The expected output is a copy of every line in the records with the string "requested".

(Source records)

-.-.-

(** * Darker: the retry loop of [format_edited_parts] and the driver [main]

    A shallow embedding of [src/darker/__main__.py].

    The two functions of that module are effectful: they read and write
    files, call the collaborators imported from the other modules of the
    package (Black, isort, the Git differ, the line chooser, the AST
    verifier, the linters), raise and catch exceptions, and
    [format_edited_parts] is a generator consumed by the [for] loop of
    [main].  The embedding keeps all of that explicit:

    - a computation is a function from the disk to a result (a value or a
      raised exception), the disk it leaves, and the list of collaborator
      calls it made, oldest first;
    - the collaborators are the fields of the class [Collaborators];
    - a generator consumed by a [for] loop is a fold: the generator takes the
      loop body of its consumer and runs it at each [yield];
    - [black_args] is a dict that [main] builds once and hands to every
      call: the first model takes [run_black] to leave it as it is, the
      module [Shared] hands the dict on from call to call. *)

From stdpp Require Import base option list strings gmap pretty.
From Stdlib Require Import ZArith Lia Ascii String.

Open Scope string_scope.
Open Scope nat_scope.
Open Scope list_scope.

Abbreviation length := List.length.

(** ** Values *)

(** A [pathlib.Path], by its text. *)
Definition Path : Type := string.

(** The exceptions the module distinguishes.  [NotEquivalentError] is the one
    the retry loop catches; [SystemExit] is what the builtin [exit] raises;
    [FileNotFoundError] is what [Path.read_text] raises on a missing file,
    and what starting a program that is not installed raises; every other
    exception is an [Exception] with its name. *)
Inductive exn : Type :=
| NotEquivalentError
| SystemExit (code : Z)
| FileNotFoundError (path : Path)
| Exception (what : string).
(** C7. When the path of the chapter file exists already, the iteration
    ends with [FileExistsError] and so does the loop: the file system is
    what it was (the file that was there keeps its text), only the one
    page has been requested, nothing is slept. *)
Theorem existing_chapter_aborts {P : Platform}
    (cf : config) (url : list N) (w : world) (r : response)
    (title first : list N) (titles rest : list (list N)) (n : node) (fuel : nat) :
  Fs.well_formed (fs w) ->
  web w url = Some r ->
  status_code r = STATUS_CODE_OK ->
  title_matches (raw r) = title :: titles ->
  contents_matches (raw r) = first :: rest ->
  Fs.stat (fs w) (Fs.Path (chapter_path cf (derive_filename title))) = Some n ->
  exists w',
    iteration cf url w
    = [(Raise (FileExistsError (chapter_path cf (derive_filename title))), w')]
    /\ crawl (S fuel) cf (Some url) w
       = [(Raise (FileExistsError (chapter_path cf (derive_filename title))), w')]
    /\ fs w' = fs w
    /\ fetched w' = url :: fetched w
    /\ slept w' = slept w.
Proof.
  intros WF Hweb Hst Ht Hc Hex.
  assert (Hit : exists w',
             iteration cf url w
             = [(Raise (FileExistsError (chapter_path cf (derive_filename title))), w')]
             /\ fs w' = fs w /\ fetched w' = url :: fetched w /\ slept w' = slept w).
  { eexists. split.
    - unfold iteration. apply bind_raise.
      rewrite (fetch_and_store_upto_write cf url w r title first titles rest
                 Hweb Hst Ht Hc).
      apply bind_raise. apply (write_content_existing _ _ _ n); [exact WF | exact Hex].
    - auto. }
  destruct Hit as (w' & Hit & Hrest). exists w'.
  split; [exact Hit|]. split; [apply crawl_raise, Hit | exact Hrest].
Qed.

Lemma sample_written_well_formed : Fs.well_formed (fs Sample.w_written).
Proof.
  intros p n H. unfold Sample.w_written in H. cbn [fs] in H.
  apply lookup_insert_Some in H. destruct H as [[<- _]|[_ H]]; [reflexivity|].
  apply lookup_insert_Some in H. destruct H as [[<- _]|[_ H]]; [reflexivity|].
  apply lookup_insert_Some in H. destruct H as [[<- _]|[_ H]]; [reflexivity|].
  rewrite lookup_empty in H. discriminate H.
Qed.

Lemma existing_chapter_aborts_witness :
  exists w',
    crawl (P := Sample.posix) 1 Sample.cf (Some (u "https://example.com/ch1"))
      Sample.w_written
    = [(Raise (FileExistsError (u "out/novel/Chapter_One.txt")), w')]
    /\ fs w' = fs Sample.w_written.
Proof.
  destruct (existing_chapter_aborts (P := Sample.posix) Sample.cf
              (u "https://example.com/ch1") Sample.w_written
              {| status_code := 200; reason := u "OK"; raw := Sample.page1 |}
              (u "Chapter One") (u " Chapter One: The Beginning... ") []
              [u "Second\nline."] (File (u "kept")) O)
    as (w' & _ & H & Hfs & _).
  - exact sample_written_well_formed.
  - reflexivity.
  - reflexivity.
  - reflexivity.
  - reflexivity.
  - vm_compute. reflexivity.
  - exists w'. split; [exact H | exact Hfs].
Defined.



(** C10, as the code has it. Below two milliseconds [delay] never sleeps:
    it raises [ValueError] for the empty range, unless the average is so
    far below zero (at [- 2 ** 1024] or less) that halving it overflows
    and raises [OverflowError]. For 0 and 1 the deviation is 0 and the
    range [average_ms, average_ms) is empty; an iteration that has found a
    valid next link then ends the loop with [ValueError]. *)
Theorem delay_below_two_raises {P : Platform} (average_ms : Z) :
  average_ms < 2 ->
  (forall w,
     delay average_ms w = [(Raise ValueError, w)]
     \/ (average_ms <= - 2 ^ 1024
         /\ delay average_ms w = [(Raise OverflowError, w)]))
  /\ (- 2 ^ 1024 < average_ms ->
      (forall w, delay average_ms w = [(Raise ValueError, w)])
      /\ forall (cf : config) (doc : document) (m : list N) (ms : list (list N))
                (url : list N) (w0 w : world) (fuel : nat),
           request_delay_ms cf = average_ms ->
           fetch_and_store cf url w0 = [(Ok doc, w)] ->
           nexturl_matches doc = m :: ms ->
           link_is_valid cf (strip m) = true ->
           exists w',
             crawl (S fuel) cf (Some url) w0 = [(Raise ValueError, w')]
             /\ slept w' = slept w)
  /\ (0 <= average_ms -> floor_half average_ms = Ok 0).
Proof.
  intros Ha. split; [intros w; apply delay_below_two_cases, Ha|].
  assert (Hve : - 2 ^ 1024 < average_ms ->
                forall w, delay average_ms w = [(Raise ValueError, w)]).
  { intros Hlo w. destruct (delay_below_two_cases average_ms w Ha) as [H|[H _]].
    - exact H.
    - lia. }
  split.
  - intros Hlo. split; [exact (Hve Hlo)|].
    intros cf doc m ms url w0 w fuel Hcf Hfetch Hm Hv.
    eexists. split.
    + apply crawl_raise. rewrite (iteration_after cf url w0 w doc Hfetch).
      rewrite (advance_valid cf doc w m ms Hm Hv).
      apply bind_raise. rewrite Hcf. apply Hve, Hlo.
    + reflexivity.
  - intros H0. rewrite floor_half_small.
    + f_equal. assert (average_ms = 0 \/ average_ms = 1) as [->| ->] by lia;
        reflexivity.
    + assert (E53 : 2 ^ 53 = 9007199254740992) by reflexivity. lia.
Qed.

Lemma delay_below_two_raises_witness :
  delay 1 Sample.w0 = [(Raise ValueError, Sample.w0)]
  /\ floor_half 1 = Ok 0.
Proof.
  destruct (delay_below_two_raises (P := Sample.posix) 1) as (_ & H & H0).
  - lia.
  - split.
    + apply H. assert (0 < 2 ^ 1024) by (apply Z.pow_pos_nonneg; lia). lia.
    + apply H0. lia.
Defined.

(** C10 as stated fails far below zero: for [- 2 ** 1025] the division
    [average_ms / 2] itself raises [OverflowError], before any range is
    built. *)
Lemma delay_far_below_zero_overflows :
  - 2 ^ 1025 < 2
  /\ delay (- 2 ^ 1025) Sample.w0 = [(Raise OverflowError, Sample.w0)]
  /\ delay (- 2 ^ 1025) Sample.w0 <> [(Raise ValueError, Sample.w0)].
Proof.
  assert (H : delay (- 2 ^ 1025) Sample.w0 = [(Raise OverflowError, Sample.w0)]).
  { apply delay_overflow. vm_compute. reflexivity. }
  split; [reflexivity|]. split; [exact H|].
  rewrite H. intros E. inversion E.
Qed.

(** ** The loop never ends by its test *)

Section NoNormalExit.
Context {P : Platform}.

Lemma advance_ok_is_some (cf : config) (doc : document) (w w' : world)
    (next : option (list N)) :
  In (Ok next, w') (advance cf doc w) -> exists url, next = Some url.
Proof.
  unfold advance. destruct (nexturl_matches doc) as [|m ms]; cbn [Fs.is_nil item0].
  - rewrite bind_logger. intros [H|[]]. discriminate H.
  - rewrite bind_ret, bind_logger.
    destruct (link_is_valid cf (strip m)).
    + rewrite bind_logger. intros H. apply in_bind in H.
      destruct H as [(x & w1 & _ & H)|(e & H & _)]; [|discriminate H].
      destruct H as [H|[]]. inversion H. eauto.
    + rewrite bind_logger. intros [H|[]]. discriminate H.
Qed.

Lemma iteration_ok_is_some (cf : config) (url : list N) (w w' : world)
    (next : option (list N)) :
  In (Ok next, w') (iteration cf url w) -> exists url', next = Some url'.
Proof.
  unfold iteration. intros H. apply in_bind in H.
  destruct H as [(doc & w1 & _ & H)|(e & H & _)]; [|discriminate H].
  apply (advance_ok_is_some cf doc w1 w' next H).
Qed.

(** Whatever the site, the loop is left by an exception: the test
    [url is not None] never fails. *)
Lemma crawl_ends_by_exception (fuel : nat) (cf : config) (url : list N)
    (w w' : world) (r : result loop_end) :
  In (r, w') (crawl fuel cf (Some url) w) -> r <> Ok LoopExit.
Proof.
  revert url w. induction fuel as [|fuel IH]; intros url w H.
  - destruct H as [H|[]]. inversion H. discriminate.
  - cbn [crawl] in H. apply in_bind in H.
    destruct H as [(next & w1 & Hit & H)|(e & -> & _)]; [|discriminate].
    destruct (iteration_ok_is_some cf url w w1 next Hit) as [url' ->].
    apply (IH url' w1 H).
Qed.

Lemma main_ends_by_exception (fuel : nat) (cf : config) (w w' : world)
    (r : result loop_end) :
  In (r, w') (main fuel cf w) -> r <> Ok LoopExit.
Proof.
  unfold main. destruct (negb (contains (u "://") (lower (src_baseurl cf)))).
  - rewrite bind_logger. intros [H|[]]. inversion H. discriminate.
  - rewrite bind_logger. apply crawl_ends_by_exception.
Qed.

End NoNormalExit.

(** ** Worked examples *)

Example urljoin_absolute_path :
  Url.urljoin (u "https://example.com/novel/") (u "/ch2")
  = u "https://example.com/ch2".
Proof. vm_compute. reflexivity. Qed.

Example urljoin_relative_path :
  Url.urljoin (u "https://example.com/novel/") (u "ch2.html?x=1#top")
  = u "https://example.com/novel/ch2.html?x=1#top".
Proof. vm_compute. reflexivity. Qed.

Example urljoin_dot_segments :
  Url.urljoin (u "https://example.com/novel/a/b") (u "../c/./d")
  = u "https://example.com/novel/c/d".
Proof. vm_compute. reflexivity. Qed.

Example urljoin_same_site :
  Url.urljoin (u "https://example.com/novel/") (u "https://example.com/novel/ch3")
  = u "https://example.com/novel/ch3".
Proof. vm_compute. reflexivity. Qed.

Example urljoin_other_host :
  Url.urljoin (u "https://example.com/novel/") (u "//other.org/x")
  = u "https://other.org/x".
Proof. vm_compute. reflexivity. Qed.

(** The sample chain of two pages: whatever is drawn for the pause, both
    pages are requested, both chapter files and the combined file are
    written, and the run ends with [SystemExit]. *)
Example two_page_chain :
  Forall (fun rw =>
            fst rw = Raise (SystemExit END_OF_CHAPTERS)
            /\ fetched (snd rw) = [u "https://example.com/ch2"; u "https://example.com/ch1"]
            /\ fs (snd rw) !! [u "out"; u "novel"; u "Chapter_One.txt"]
               = Some (File (u "## Chapter One: The Beginning... " ++ [LF]
                             ++ u "Second" ++ [LF] ++ u "line."))
            /\ fs (snd rw) !! [u "out"; u "novel"; u "A_New_Dawn.txt"]
               = Some (File (u "## A New Dawn" ++ [LF] ++ u "The sun rose slowly")))
         (main (P := Sample.posix) 5 Sample.cf Sample.w0)
  /\ map (fun rw => slept (snd rw)) (main (P := Sample.posix) 5 Sample.cf Sample.w0)
     = [[2]; [3]; [4]; [5]].
Proof.
  split; [|vm_compute; reflexivity].
  vm_compute. repeat constructor.
Qed.

(** * Further properties *)

(** * Further properties of the text helpers *)

Section TrimFacts.

Lemma lstrip_fixed (s : str) :
  existsb isspace (firstn 1 s) = false -> lstrip s = s.
Proof.
  destruct s as [|c t]; [reflexivity|]. cbn [firstn existsb].
  rewrite orb_false_r. intros H. cbn [lstrip]. rewrite H. reflexivity.
Qed.

Lemma lstrip_head (s : str) : existsb isspace (firstn 1 (lstrip s)) = false.
Proof.
  induction s as [|c t IH]; [reflexivity|]. cbn [lstrip].
  destruct (isspace c) eqn:E; [exact IH|].
  cbn [firstn existsb]. rewrite E. reflexivity.
Qed.

Lemma firstn_1_rev_app (a b : str) :
  b <> [] -> firstn 1 (rev (a ++ b)) = firstn 1 (rev b).
Proof.
  intros Hb. rewrite rev_app_distr.
  destruct (rev b) as [|x r] eqn:E.
  - apply (f_equal (@rev N)) in E. rewrite rev_involutive in E. contradiction.
  - reflexivity.
Qed.

(** Stripping on the left keeps the last character. *)
Lemma lstrip_last (s : str) :
  lstrip s <> [] -> firstn 1 (rev (lstrip s)) = firstn 1 (rev s).
Proof.
  intros H. destruct (lstrip_suffix s) as [sk E].
  rewrite E at 2. symmetry. apply firstn_1_rev_app, H.
Qed.

Lemma strip_head (s : str) : existsb isspace (firstn 1 (strip s)) = false.
Proof.
  unfold strip, rstrip.
  destruct (lstrip (rev (lstrip s))) as [|c t] eqn:E; [reflexivity|].
  rewrite <- E.
  rewrite lstrip_last by (rewrite E; discriminate).
  rewrite rev_involutive. apply lstrip_head.
Qed.

Lemma strip_last (s : str) : existsb isspace (firstn 1 (rev (strip s))) = false.
Proof.
  unfold strip, rstrip. rewrite rev_involutive. apply lstrip_head.
Qed.

Lemma strip_fixed (s : str) :
  existsb isspace (firstn 1 s) = false ->
  existsb isspace (firstn 1 (rev s)) = false ->
  strip s = s.
Proof.
  intros Hh Hl. unfold strip, rstrip.
  rewrite (lstrip_fixed s Hh), (lstrip_fixed (rev s) Hl).
  apply rev_involutive.
Qed.

Lemma strip_idempotent (s : str) : strip (strip s) = strip s.
Proof. apply strip_fixed; [apply strip_head | apply strip_last]. Qed.

End TrimFacts.

(** X1. The normalized text is trimmed: it neither starts nor ends with a
    whitespace character, and trimming it once more changes nothing. *)
Theorem normalize_is_trimmed {P : Platform} (contents : list str) :
  existsb isspace (firstn 1 (normalize contents)) = false
  /\ existsb isspace (firstn 1 (rev (normalize contents))) = false
  /\ strip (normalize contents) = normalize contents.
Proof.
  unfold normalize. split; [apply strip_head|].
  split; [apply strip_last | apply strip_idempotent].
Qed.

Section FilenameFacts.
Context {P : Platform}.

Lemma is_word_underscore : is_word UNDERSCORE = true.
Proof. reflexivity. Qed.

Lemma sub_space_nonword_words (s : str) (in_run : bool) :
  forallb is_word (sub_space_nonword in_run s) = true.
Proof.
  revert in_run. induction s as [|c t IH]; intros in_run; [reflexivity|].
  cbn [sub_space_nonword].
  destruct (isspace c).
  - destruct in_run; [apply IH|].
    cbn [forallb]. rewrite is_word_underscore, IH. reflexivity.
  - destruct (is_word c) eqn:E; cbn [forallb].
    + rewrite E, IH. reflexivity.
    + rewrite is_word_underscore, IH. reflexivity.
Qed.
Definition rooted_item : Conv.DatasetItem :=
  {| Conv.id := "/etc/001";
     Conv.image := Some {| Conv.ext := ".png"; Conv.has_data := true |};
     Conv.point_cloud := None |}.

(** * Properties *)

(** ** Binary64 arithmetic

    What [SpecFloat]'s division and square root return on positive
    floats away from the subnormal numbers and from the overflow, and
    what is left of their rounding once the ceiling is taken. *)

(** *** Mantissas *)

Lemma digits2_pos_size (p : positive) : digits2_pos p = Pos.size p.
Proof. induction p as [p IH | p IH |]; cbn; by rewrite ?IH. Qed.

Lemma Zdigits2_bounds (m : Z) :
  0 < m -> 2 ^ (Zdigits2 m - 1) <= m < 2 ^ Zdigits2 m.
Proof.
  destruct m as [| p | p]; try lia. intros _. cbn [Zdigits2].
  rewrite digits2_pos_size.
  pose proof (Pos.size_gt p) as Hgt. pose proof (Pos.size_le p) as Hle.
  split.
  - apply Pos2Z.pos_le_pos in Hle. rewrite Pos2Z.inj_pow in Hle.
    replace (Z.pos (Pos.size p)) with (Z.succ (Z.pos (Pos.size p) - 1)) in Hle by lia.
    rewrite Z.pow_succ_r in Hle by lia. lia.
  - apply Pos2Z.pos_lt_pos in Hgt. by rewrite Pos2Z.inj_pow in Hgt.
Qed.

Lemma Zdigits2_unique (m d : Z) :
  2 ^ (d - 1) <= m < 2 ^ d -> 0 < d -> Zdigits2 m = d.
Proof.
  intros [Hlo Hhi] Hd.
  assert (0 < m) as Hm by (pose proof (Z.pow_pos_nonneg 2 (d - 1)); lia).
  destruct (Zdigits2_bounds m Hm) as [Hlo' Hhi'].
  assert (0 < Zdigits2 m) as Hd' by (destruct m; cbn; lia).
  destruct (Z.lt_trichotomy (Zdigits2 m) d) as [Hlt | [-> | Hgt]]; [| done |].
  - assert (2 ^ Zdigits2 m <= 2 ^ (d - 1)) by (apply Z.pow_le_mono_r; lia). lia.
  - assert (2 ^ d <= 2 ^ (Zdigits2 m - 1)) by (apply Z.pow_le_mono_r; lia). lia.
Qed.

Lemma Zdigits2_le_53 (x : Z) : 1 <= x < 2 ^ 53 -> 1 <= Zdigits2 x <= 53.
Proof.
  intros Hx. pose proof (Zdigits2_bounds x ltac:(lia)) as Hd.
  split; [destruct x; cbn; lia |].
  destruct (Z.le_gt_cases (Zdigits2 x) 53) as [| Hgt]; [done |].
  assert (2 ^ 53 <= 2 ^ (Zdigits2 x - 1)) by (apply Z.pow_le_mono_r; lia).
  lia.
Qed.

(** An integer below [2^53], shifted to 53 bits. *)
Lemma mantissa_53 (x : Z) :
  1 <= x < 2 ^ 53 -> 2 ^ 52 <= x * 2 ^ (53 - Zdigits2 x) < 2 ^ 53.
Proof.
  intros Hx. pose proof (Zdigits2_bounds x ltac:(lia)) as Hd.
  pose proof (Zdigits2_le_53 x Hx) as Hd53.
  set (d := Zdigits2 x) in *.
  assert (0 < 2 ^ (53 - d)) by (apply Z.pow_pos_nonneg; lia).
  assert (2 ^ 52 = 2 ^ (d - 1) * 2 ^ (53 - d)) as ->.
  { rewrite <- Z.pow_add_r by lia. f_equal. lia. }
  assert (2 ^ 53 = 2 ^ d * 2 ^ (53 - d)) as ->.
  { rewrite <- Z.pow_add_r by lia. f_equal. lia. }
  split; [apply Z.mul_le_mono_nonneg_r | apply Zmult_lt_compat_r]; lia.
Qed.

Lemma loc_of_shr_record_of_loc (m : Z) (l : location) :
  loc_of_shr_record (shr_record_of_loc m l) = l.
Proof. by destruct l as [| []]. Qed.

Lemma shr_m_of_loc (m : Z) (l : location) : shr_m (shr_record_of_loc m l) = m.
Proof. by destruct l as [| []]. Qed.

Lemma shr_1_spec (m : Z) (r s : bool) :
  0 <= m ->
  shr_1 {| shr_m := m; shr_r := r; shr_s := s |}
  = {| shr_m := m / 2; shr_r := Z.odd m; shr_s := r || s |}.
Proof.
  intros Hm. destruct m as [| [p | p |] |]; try lia; cbn [shr_1 Z.odd].
  - reflexivity.
  - f_equal. rewrite Pos2Z.inj_xI. apply Z.div_unique with 1; lia.
  - f_equal. rewrite Pos2Z.inj_xO. apply Z.div_unique with 0; lia.
  - reflexivity.
Qed.

Lemma fexp_normal (e : Z) :
  -1021 <= e -> fexp float64.prec float64.emax e = e - 53.
Proof. unfold fexp, emin, float64.prec, float64.emax. lia. Qed.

-.-.-

> **Finished exercise**:
    page has been requested, nothing is slept. *)
    pages are requested, both chapter files and the combined file are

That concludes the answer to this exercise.